TASK DESCRIPTION: Return the line that contains "capacity rest l." plus every line after it to the end of the entries below, exactly as given, and stop there.

Source data:
Lemma half_more_mono n m : (n <= m)%nat -> (half_more n <= half_more m)%nat.
Proof. intros Hn. unfold half_more. apply Nat.add_le_mono; [done|]. by apply Nat.Div0.div_le_mono. Qed.

Lemma grown_mono k n m : (n <= m)%nat -> (grown k n <= grown k m)%nat.
Proof. intros Hn. induction k as [|k IH]; [done|]. by apply half_more_mono. Qed.

Lemma grown_ge k n : (n <= grown k n)%nat.
Proof. induction k as [|k IH]; [done|]. etransitivity; [exact IH|]. apply Nat.le_add_r. Qed.

Lemma grown_S k n : grown (S k) n = grown k (half_more n).
Proof. unfold grown. by rewrite Nat.iter_succ_r. Qed.

Lemma cut_along_unbounded edges l : (grown (length edges) (length l) <= MaxVerts)%nat ->
  cut_along degenerate signed_distance compute_intersection capacity edges l = cut_along degenerate signed_distance compute_intersection unbounded edges l.
Proof.
  revert l. induction edges as [|[a b] edges IH]; intros l Hg; [done|]. cbn [length] in Hg. rewrite grown_S in Hg. cbn [cut_along].
  destruct (degenerate a b); [apply IH; etransitivity; [apply grown_mono, Nat.le_add_r|exact Hg]|].
  set (l' := cut _ _ l). pose proof (cut_length (inside (signed_distance a b)) (compute_intersection a b) l) as Hl. fold l' in Hl.
  assert (Hle : (length l' <= half_more (length l))%nat).
  { unfold half_more. pose proof (Nat.div_mod (length l) 2 ltac:(lia)). pose proof (Nat.mod_upper_bound (length l) 2 ltac:(lia)). lia. }
  pose proof (grown_ge (length edges) (half_more (length l))) as Hge. unfold capacity, unbounded. rewrite !take_ge by lia.
  destruct (length l' <? 3)%nat; [done|]. apply IH. etransitivity; [apply grown_mono; exact Hle|exact Hg].
Qed.

Lemma cut_along_within edges rest l : (3 <= length l <= MaxVerts)%nat -> Forall (within degenerate signed_distance l) edges ->
  cut_along degenerate signed_distance compute_intersection capacity (edges ++ rest) l = cut_along degenerate signed_distance compute_intersection capacity rest l.
Proof.
  intros Hl. induction 1 as [|[a b] edges [Hd|Hi] _ IH]; [done|..]; cbn [app cut_along fst snd] in *; [by rewrite Hd|].
  destruct (degenerate a b); [exact IH|]. rewrite cut_within by done.
  assert (Et : take (capacity (length l)) l = l) by (apply take_ge; unfold capacity; lia). rewrite Et.
  rewrite (proj2 (Nat.ltb_ge _ _)) by lia. exact IH.
Qed.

SOLUTION:
  cut_along degenerate signed_distance compute_intersection capacity (edges ++ rest) l = cut_along degenerate signed_distance compute_intersection capacity rest l.
Proof.
  intros Hl. induction 1 as [|[a b] edges [Hd|Hi] _ IH]; [done|..]; cbn [app cut_along fst snd] in *; [by rewrite Hd|].
  destruct (degenerate a b); [exact IH|]. rewrite cut_within by done.
  assert (Et : take (capacity (length l)) l = l) by (apply take_ge; unfold capacity; lia). rewrite Et.
  rewrite (proj2 (Nat.ltb_ge _ _)) by lia. exact IH.
Qed.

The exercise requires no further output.